The trial court disagreed, and the man was convicted and sentenced to five years’ probation and a $5,000 fine. He appealed the conviction, and the appeals court agreed with the trial court, affirming his conviction. It was appealed and wound up at the SCOTUS level. Justice Thomas wrote the majority opinion, and let me tell you, there are some great quotes in that opinion.

The opnion says that the language of the statute provides little in the way of guidance in this case. The NFA is silent concerning the mens rea (intent) required for a violation. It states simply that “[i]t shall be unlawful for any person . . . to receive or possess a firearm which is not registered to him in the National Firearms Registration and Transfer Record.”

Nevertheless, silence on this point by itself does not necessarily suggest that Congress intended to dispense with a conventional mens rea element, which would require that the defendant know the facts that make his conduct illegal.

Staples v. United States, 1984

The Government argued in that case that Congress intended the NFA to regulate and restrict the circulation of dangerous weapons. Consequently, in the ATF’s view, this case fits in a line of precedent termed “public welfare” or “regulatory” offenses, in which SCOTUS understood that Congress sought to impose a form of strict criminal liability through statutes that do not require the defendant to know his conduct was illegal.

One money quote that I saw was this one:

The Government does not dispute the contention that virtually any semiautomatic weapon may be converted, either by internal modification or, in some cases, simply by wear and tear, into a machinegun within the meaning of the Act. 

Give the case a read, and see what you can find.

Follow the Science

Twittter says that people who claim that vaccinated individuals can spread the virus can be penalized for spreading misinformation:

When tweets include misleading information about Covid-19, we may place a label on those tweets that includes corrective information about that claim. We may apply labels to tweets that contain, for example… false or misleading claims that people who have received the vaccine can spread or shed the virus (or symptoms, or immunity) to unvaccinated people.

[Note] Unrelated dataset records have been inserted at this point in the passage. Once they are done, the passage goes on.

(** One entry of the table: a block that is not on the main branch is left
    out. *)
Definition tally_entry (validDup : stdmap Z Z) (ssh : StoredScriptHistory) (e : list byte * list byte)
    : result StoredScriptHistory :=
  subssh ← sub_unserializeDBKey e.1 true StoredSubHistory_new;
  if negb (valid_dup_at validDup (sub_height subssh) =? sub_dupID subssh) then Ok ssh
  else
    '(subssh, _) ← sub_unserializeDBValue subssh (brr_setNewData e.2);
    Ok (tally_sub ssh subssh).

Fixpoint tally_entries (validDup : stdmap Z Z) (ssh : StoredScriptHistory) (l : list (list byte * list byte))
    : result StoredScriptHistory :=
  match l with
  | [] => Ok ssh
  | e :: l => ssh ← tally_entry validDup ssh e; tally_entries validDup ssh l
  end.
(* ===== verification/ScannerThreads.v ===== *)
(** * ScannerThreads: the threads of a batch

    Whatever heights the threads take and in whatever order they merge, a batch
    ends with the outputs and the spends of its blocks. *)

From S2P Require Import Prelude BinaryData BinaryIO Hashing StdMap MapSums DBUtils BlockHeader HeadersDB.
From S2P Require Import ScriptUtils TxLength Blockchain BlockData StoredTxOut ScriptHistory ScriptHistoryProps.
From S2P Require Import Scanner ScannerSpec ScannerProps.

(** A block of the batch and its transactions as the scanner sees them. *)
Record BlockView := mkView { vw_block : BlockData; vw_header : BlockHeader; vw_txs : list TxView }.

Definition vw_outs (v : BlockView) : list OutEv := tvs_outs (vw_txs v).
Definition vw_ins (v : BlockView) : list InEv := tvs_ins (vw_txs v).

Lemma hgtx_inj h d h' d' : hgtx_ok h d -> hgtx_ok h' d' ->
  heightAndDupToHgtx h d = heightAndDupToHgtx h' d' -> h = h' /\ d = d'.
Proof.
  intros [Hh Hd] [Hh' Hd'] E. pose proof (hgtx_be_val h d ltac:(lia)) as E1. pose proof (hgtx_be_val h' d' ltac:(lia)) as E2.
  rewrite E, E2 in E1. rewrite !Z.mod_small in E1 by lia. lia.
Qed.

Section threads.
Context `{HashFns}.
Variable cfg : Config.
Variable bc : Blockchain.
Variable view : Z -> BlockView.

(** The block at a height can be read, and is on the chain at that height. *)
Record view_ok (batch : ParserBatch) (h : Z) : Prop := {
  vo_load : getBlockData batch h bc = Ok (vw_block (view h), bc);
  vo_init : bd_isInitialized (vw_block (view h)) = true;
  vo_header : headerPtr_ (vw_block (view h)) = Some (vw_header (view h));
  vo_height : blockHeight_ (vw_header (view h)) = h /\ hgtx_ok h (duplicateID_ (vw_header (view h)));
  vo_read : read_txs cfg batch (vw_header (view h)) 0 (txns_ (vw_block (view h))) = Ok (vw_txs (view h));
}.

Definition outs_of (hs : list Z) : list OutEv := hs ≫= (fun h => vw_outs (view h)).
Definition ins_of (hs : list Z) : list InEv := hs ≫= (fun h => vw_ins (view h)).

Lemma outs_of_app hs1 hs2 : outs_of (hs1 ++ hs2) = outs_of hs1 ++ outs_of hs2.
Proof. apply bind_app. Qed.

Lemma outs_of_perm hs1 hs2 : hs1 ≡ₚ hs2 -> outs_of hs1 ≡ₚ outs_of hs2.
Proof. unfold outs_of. by intros ->. Qed.

Lemma read_txs_events batch header i txns tvs : read_txs cfg batch header i txns = Ok tvs ->
  Forall (fun ev => out_ev_ok ev /\ oe_header ev = header) (tvs_outs tvs) /\
  Forall (fun ev => ie_header ev = header) (tvs_ins tvs).
Proof.
  revert i tvs. induction txns as [|txn txns IH]; intros i tvs; cbn [read_txs]; [by intros [= <-]|].
  intros (outs & Eo & E)%result_bind_Ok. apply result_bind_Ok in E as (ins & Ei & E).
  apply result_bind_Ok in E as (tvs' & Er & [= <-]). destruct (IH _ _ Er) as [H1 H2].
  unfold tvs_outs, tvs_ins. rewrite !bind_cons, !Forall_app. cbn [tv_outs tv_ins]. split; split; try done.
  - eapply Forall_impl; [exact (read_outputs_ok _ _ _ _ _ _ _ _ Eo)|]. by intros ev (? & ? & _).
  - clear -Ei. revert Ei. generalize 0 as y. revert ins. induction (txins_ txn) as [|txin txins IH]; intros ins y; cbn [read_inputs_of].
    + by intros [= <-].
    + intros (? & _ & E)%result_bind_Ok. apply result_bind_Ok in E as (? & _ & E).
      apply result_bind_Ok in E as (? & _ & E). apply result_bind_Ok in E as (evs & Er & [= <-]).
      constructor; [done|]. by eapply IH.
Qed.

Lemma outs_of_in batch hs ev : Forall (view_ok batch) hs -> ev ∈ outs_of hs ->
  exists h, h ∈ hs /\ oe_header ev = vw_header (view h) /\ out_ev_ok ev.
Proof.
  intros Hv. unfold outs_of. intros (h & Hin & Hh)%list_elem_of_bind. exists h. split; [done|].
  rewrite Forall_forall in Hv. destruct (read_txs_events _ _ _ _ _ (vo_read _ _ (Hv h Hh))) as [Ho _].
  rewrite Forall_forall in Ho. by destruct (Ho ev Hin).
Qed.

(** The blocks that were read. *)
Definition blocks_state (hs : list Z) (m : stdmap Z BlockData) : Prop :=
  map_ordered m /\ forall h b, map_find h m = Some b <-> h ∈ hs /\ vw_block (view h) = b.

Lemma blocks_state_new : blocks_state [] [].
Proof. split; [done|]. intros h b. split; [done|]. by intros [?%elem_of_nil _]. Qed.

Lemma blocks_state_put hs m h : h ∉ hs -> blocks_state hs m ->
  blocks_state (hs ++ [h]) (map_insert h (vw_block (view h)) m).1.
Proof.
  intros Hh [Ho Hf]. split; [by apply map_insert_sorted|]. intros j b. rewrite elem_of_app, list_elem_of_singleton.
  unfold map_insert. destruct (map_find h m) as [b'|] eqn:E; cbn [fst].
  { apply Hf in E as [E _]. done. }
  rewrite map_find_put by done. case_decide as Ej; [subst j|rewrite Hf; tauto].
  split; [intros [= <-]; tauto|]. by intros [_ <-].
Qed.

Lemma blocks_state_merge hs1 hs2 m1 m2 : blocks_state hs1 m1 -> blocks_state hs2 m2 ->
  blocks_state (hs1 ++ hs2) (insert_range m2 m1).
Proof.
  intros [Ho1 Hf1] [Ho2 Hf2]. split; [by apply (insert_range_find m2 m1 0)|]. intros h b.
  rewrite (proj2 (insert_range_find m2 m1 h Ho2 Ho1)), elem_of_app.
  destruct (map_find h m1) as [b'|] eqn:E; [|rewrite Hf2; split; [tauto|]].
  - apply Hf1 in E as [E <-]. split; [intros [= <-]; tauto|by intros [_ <-]].
  - intros [[Hh|Hh] Hb]; [|done]. assert (map_find h m1 = Some b) by (by apply Hf1). congruence.
Qed.

Lemma outputs_loop_run batch hs0 hs blocks maps : Forall (view_ok batch) hs -> NoDup (hs0 ++ hs) ->
  blocks_state hs0 blocks ->
  exists blocks', outputs_loop cfg batch hs (blocks, maps) bc = Ok (Some (blocks', foldl add_out_ev maps (outs_of hs)), bc) /\
    blocks_state (hs0 ++ hs) blocks'.
Proof.
  revert hs0 blocks maps. induction hs as [|h hs IH]; intros hs0 blocks maps Hv Hn Hb; cbn [outputs_loop].
  - exists blocks. rewrite app_nil_r. by split.
  - apply Forall_cons in Hv as [Hvh Hv]. unfold mbind at 1, chain_bind at 1. rewrite (vo_load _ _ Hvh), (vo_init _ _ Hvh).
    cbn [negb]. unfold mbind at 1, chain_bind at 1, chain_of at 1, block_header. rewrite (vo_header _ _ Hvh).
    cbn [mbind result_bind]. unfold mbind at 1, chain_bind at 1, chain_of at 1. cbn [fst snd].
    rewrite (read_txs_scan _ _ _ _ _ _ _ (vo_read _ _ Hvh)). cbn [mbind result_bind].
    rewrite (cons_middle h), app_assoc in Hn. unfold outs_of. rewrite bind_cons, foldl_app.
    destruct (IH (hs0 ++ [h]) (map_insert h (vw_block (view h)) blocks).1 (foldl add_out_ev maps (tvs_outs (vw_txs (view h)))))
      as (blocks' & E & Hb'); [done|done| |].
    + apply blocks_state_put; [|done]. apply NoDup_app in Hn as (Hn & _ & _). apply NoDup_app in Hn as (_ & Hn & _).
      intros Hh. apply (Hn h Hh). by left.
    + exists blocks'. rewrite <- app_assoc in Hb'. split; [exact E|exact Hb'].
Qed.

(** A batch that holds the outputs of the blocks [hs]. *)
Record outputs_done (batch0 : ParserBatch) (hs : list Z) (batch : ParserBatch) : Prop := {
  dn_same : fileMaps_ batch = fileMaps_ batch0 /\ scriptRefMap_ batch = scriptRefMap_ batch0 /\
    spentOutputs_ batch = spentOutputs_ batch0 /\ pb_start batch = pb_start batch0 /\ pb_end batch = pb_end batch0;
  dn_blocks : blocks_state hs (blockMap_ batch);
  dn_maps : out_state (outs_of hs) (outputMap_ batch, sshMap_ batch);
}.

Lemma view_ok_same b1 b2 h : fileMaps_ b1 = fileMaps_ b2 -> scriptRefMap_ b1 = scriptRefMap_ b2 -> view_ok b1 h -> view_ok b2 h.
Proof.
  intros Ef Es [H1 H2 H3 H4 H5]. constructor; [|done..|].
  - rewrite <- H1. unfold getBlockData. by rewrite Ef.
  - rewrite <- H5. generalize 0 as i. clear -Es. induction (txns_ (vw_block (view h))) as [|txn txns IH]; intros i; cbn [read_txs]; [done|].
    rewrite IH. f_equal. generalize 0 as y. induction (txouts_ txn) as [|o os IHo]; intros y; cbn [read_outputs_of]; [done|].
    rewrite IHo. unfold scan_output. by rewrite Es.
Qed.

(** Events of different blocks differ in their sub histories, and in their
    hashes when a hash is that of one transaction. *)
Definition hashes_per_block (evs : list OutEv) : Prop :=
  forall x y, x ∈ evs -> y ∈ evs -> oe_hash x = oe_hash y -> oe_header x = oe_header y.

Lemma blocks_differ batch hs1 hs2 x y : Forall (view_ok batch) (hs1 ++ hs2) -> NoDup (hs1 ++ hs2) ->
  hashes_per_block (outs_of (hs1 ++ hs2)) -> x ∈ outs_of hs1 -> y ∈ outs_of hs2 ->
  oe_hgtx x <> oe_hgtx y /\ oe_hash x <> oe_hash y.
Proof.
  intros [Hv1 Hv2]%Forall_app (_ & Hn & _)%NoDup_app Hh Hx Hy.
  destruct (outs_of_in _ _ _ Hv1 Hx) as (h1 & Hin1 & E1 & _). destruct (outs_of_in _ _ _ Hv2 Hy) as (h2 & Hin2 & E2 & _).
  assert (h1 <> h2) as Hne by (intros ->; by apply (Hn h2)).
  rewrite Forall_forall in Hv1, Hv2.
  destruct (vo_height _ _ (Hv1 h1 Hin1)) as [Eh1 Ok1], (vo_height _ _ (Hv2 h2 Hin2)) as [Eh2 Ok2]. split.
  - unfold oe_hgtx, header_hgtx. rewrite E1, E2, Eh1, Eh2. intros E. apply hgtx_inj in E as [E _]; done.
  - intros E. apply Hne. rewrite <- Eh1, <- Eh2. f_equal. rewrite <- E1, <- E2. apply Hh; [..|done];
      rewrite outs_of_app, elem_of_app; tauto.
Qed.

Lemma thread_outputs batch0 hs0 hs batch : outputs_done batch0 hs0 batch ->
  Forall (view_ok batch0) (hs0 ++ hs) -> NoDup (hs0 ++ hs) -> outs_distinct (outs_of (hs0 ++ hs)) ->
  hashes_per_block (outs_of (hs0 ++ hs)) ->
  exists batch', processOutputsThread cfg batch hs bc = Ok (batch', bc) /\ outputs_done batch0 (hs0 ++ hs) batch'.
Proof.
  intros [(Hf & Hs & Hr) Hb Hm] Hv Hn Hd Hh. unfold processOutputsThread.
  assert (Forall (view_ok batch) hs) as Hv'.
  { apply Forall_app in Hv as [_ Hv]. eapply Forall_impl; [exact Hv|]. intros h. by apply view_ok_same. }
  pose proof Hn as (_ & _ & Hn2)%NoDup_app.
  destruct (outputs_loop_run batch [] hs [] ([], []) Hv' Hn2) as (blocks & E & Hb'); [exact blocks_state_new|].
  cbn [app] in Hb'. unfold mbind, chain_bind. setoid_rewrite E. rewrite outs_of_app in Hd.
  pose proof (outs_distinct_app _ _ Hd) as [_ Hd2].
  pose proof (add_outs_state [] (outs_of hs) ([], []) Hd2 out_state_new) as Ho. cbn [app] in Ho.
  destruct (foldl add_out_ev ([], []) (outs_of hs)) as [lu lm]. eexists. split; [reflexivity|].
  constructor; [done| |]; cbn [set_maps blockMap_ outputMap_ sshMap_].
  - by apply blocks_state_merge.
  - rewrite outs_of_app. apply merge_out_state; [done|done|]. intros x y. by apply (blocks_differ batch0).
Qed.

Lemma threads_outputs batch0 schedule hs0 batch : outputs_done batch0 hs0 batch ->
  Forall (view_ok batch0) (hs0 ++ concat schedule) -> NoDup (hs0 ++ concat schedule) ->
  outs_distinct (outs_of (hs0 ++ concat schedule)) -> hashes_per_block (outs_of (hs0 ++ concat schedule)) ->
  exists batch', run_outputs cfg schedule batch bc = Ok (batch', bc) /\ outputs_done batch0 (hs0 ++ concat schedule) batch'.
Proof.
  revert hs0 batch. induction schedule as [|hs schedule IH]; intros hs0 batch Hdone Hv Hn Hd Hh; cbn [run_outputs concat] in *.
  - exists batch. by rewrite app_nil_r.
  - rewrite app_assoc in Hv, Hn, Hd, Hh |- *. destruct (thread_outputs batch0 hs0 hs batch Hdone) as (b1 & E & H1).
    + by apply Forall_app in Hv as [? _].
    + by apply NoDup_app in Hn as [? _].
    + rewrite outs_of_app in Hd. by apply outs_distinct_app in Hd as [? _].
    + intros x y Hx Hy. apply Hh; rewrite outs_of_app, elem_of_app; by left.
    + unfold mbind, chain_bind. rewrite E. by apply IH.
Qed.

(** The inputs, with the unspent outputs [u]. *)
Lemma inputs_loop_run batch u hs sps maps : Forall (view_ok batch) hs ->
  (forall h, h ∈ hs -> map_find h (blockMap_ batch) = Some (vw_block (view h))) ->
  spends_of cfg u (ins_of hs) = Ok sps ->
  inputs_loop cfg batch u hs maps = Ok (foldl add_spend_ev maps sps).
Proof.
  revert sps maps. induction hs as [|h hs IH]; intros sps maps Hv Hb Hsp; cbn [inputs_loop].
  - by injection Hsp as <-.
  - apply Forall_cons in Hv as [Hvh Hv]. rewrite Hb by (by left). unfold block_header. rewrite (vo_header _ _ Hvh).
    cbn [mbind result_bind]. unfold ins_of in Hsp. rewrite bind_cons, spends_of_app in Hsp.
    apply result_bind_Ok in Hsp as (sps1 & E1 & Hsp). apply result_bind_Ok in Hsp as (sps2 & E2 & [= <-]).
    rewrite (read_txs_spends _ _ _ _ _ _ _ _ _ (vo_read _ _ Hvh) E1). cbn [mbind result_bind].
    rewrite foldl_app. apply IH; [done| |done]. intros j Hj. apply Hb. by right.
Qed.

(** A batch that also holds spends. *)
Record inputs_done (batch0 : ParserBatch) (outs : list OutEv) (sps : list Spend) (batch : ParserBatch) : Prop := {
  in_same : fileMaps_ batch = fileMaps_ batch0 /\ scriptRefMap_ batch = scriptRefMap_ batch0 /\
    blockMap_ batch = blockMap_ batch0 /\ outputMap_ batch = outputMap_ batch0;
  in_state : batch_state outs sps (sshMap_ batch) (spentOutputs_ batch);
}.

Lemma threads_inputs batch0 outs u schedule sps0 sps batch : inputs_done batch0 outs sps0 batch ->
  Forall (view_ok batch0) (concat schedule) ->
  (forall h, h ∈ concat schedule -> map_find h (blockMap_ batch0) = Some (vw_block (view h))) ->
  spends_of cfg u (ins_of (concat schedule)) = Ok sps -> NoDup (map sp_key (sps0 ++ sps)) ->
  exists batch', run_inputs cfg u schedule batch = Ok batch' /\ inputs_done batch0 outs (sps0 ++ sps) batch'.
Proof.
  revert sps0 sps batch. induction schedule as [|hs schedule IH]; intros sps0 sps batch Hdone Hv Hb Hsp Hn;
    cbn [run_inputs concat] in *.
  - injection Hsp as <-. exists batch. by rewrite app_nil_r.
  - unfold ins_of in Hsp. rewrite bind_app, spends_of_app in Hsp.
    apply result_bind_Ok in Hsp as (sps1 & E1 & Hsp). apply result_bind_Ok in Hsp as (sps2 & E2 & [= <-]).
    apply Forall_app in Hv as [Hv1 Hv2]. pose proof Hdone as [(Hf & Hs & Hbl & Hout) Hst].
    unfold processInputsThread. rewrite (inputs_loop_run batch u hs sps1); [|..|done].
    2:{ eapply Forall_impl; [exact Hv1|]. intros h. by apply view_ok_same. }
    2:{ intros h Hh. rewrite Hbl. apply Hb. rewrite elem_of_app. by left. }
    cbn [mbind result_bind]. rewrite app_assoc in Hn |- *.
    assert (NoDup (map sp_key (sps0 ++ sps1))) as Hn1 by (rewrite map_app in Hn; by apply NoDup_app in Hn as [? _]).
    assert (NoDup (map sp_key sps1)) as Hn2 by (rewrite map_app in Hn1; by apply NoDup_app in Hn1 as (_ & _ & ?)).
    pose proof (add_spends_state [] sps1 ([], []) Hn2 spend_state_new) as Ha. cbn [app] in Ha.
    destruct (foldl add_spend_ev ([], []) sps1) as [l spent]. cbn [mbind result_bind]. apply IH; [|done| |done|done].
    + constructor; [done|]. cbn [set_spends sshMap_ spentOutputs_]. by apply merge_batch_state.
    + intros h Hh. apply Hb. rewrite elem_of_app. by right.
Qed.
End threads.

I wonder if that applies to the CDC?

If you’ve been fully vaccinated:

You can resume activities that you did prior to the pandemic.
To reduce the risk of being infected with the Delta variant and possibly spreading it to others, wear a mask indoors in public

Secret Police

Marsalee (Marsy) Ann Nicholas was stalked and killed by her ex-boyfriend in 1983. Only one week after her murder and on the way home from the funeral service, Marsy’s family was confronted by her daughter’s murderer. Having received no notification from the judicial system, the family had no idea he had been released on bail mere days after Marsy’s murder. Marsy’s family was not informed because the courts and law enforcement had no obligation to keep them informed.

As a result, voters in seventeen states have passed Marsy’s law, with Florida voters passing its version of the law in 2018. The law was sold as a victims’ rights bill, but it wasn’t long before the law of unintended consequences showed itself.

Since police who use force against someone are only doing so because they claim themselves to be victims of a crime, they can refuse to allow their names to be released. A cop can claim that someone threatened them, use force against that person, and then demand that their names be withheld because they are a victim.

That is exactly what happened here when a police officer shot and killed a man on the campus of a Melbourne college. The odd part here is that the same law doesn’t appear to apply when a private citizen does the exact same thing.

When the voters of this state voted on the amendment, it was intended to give victims of crimes a bit of privacy. It wasn’t intended to give police a means of becoming secret death squads with no public accountability.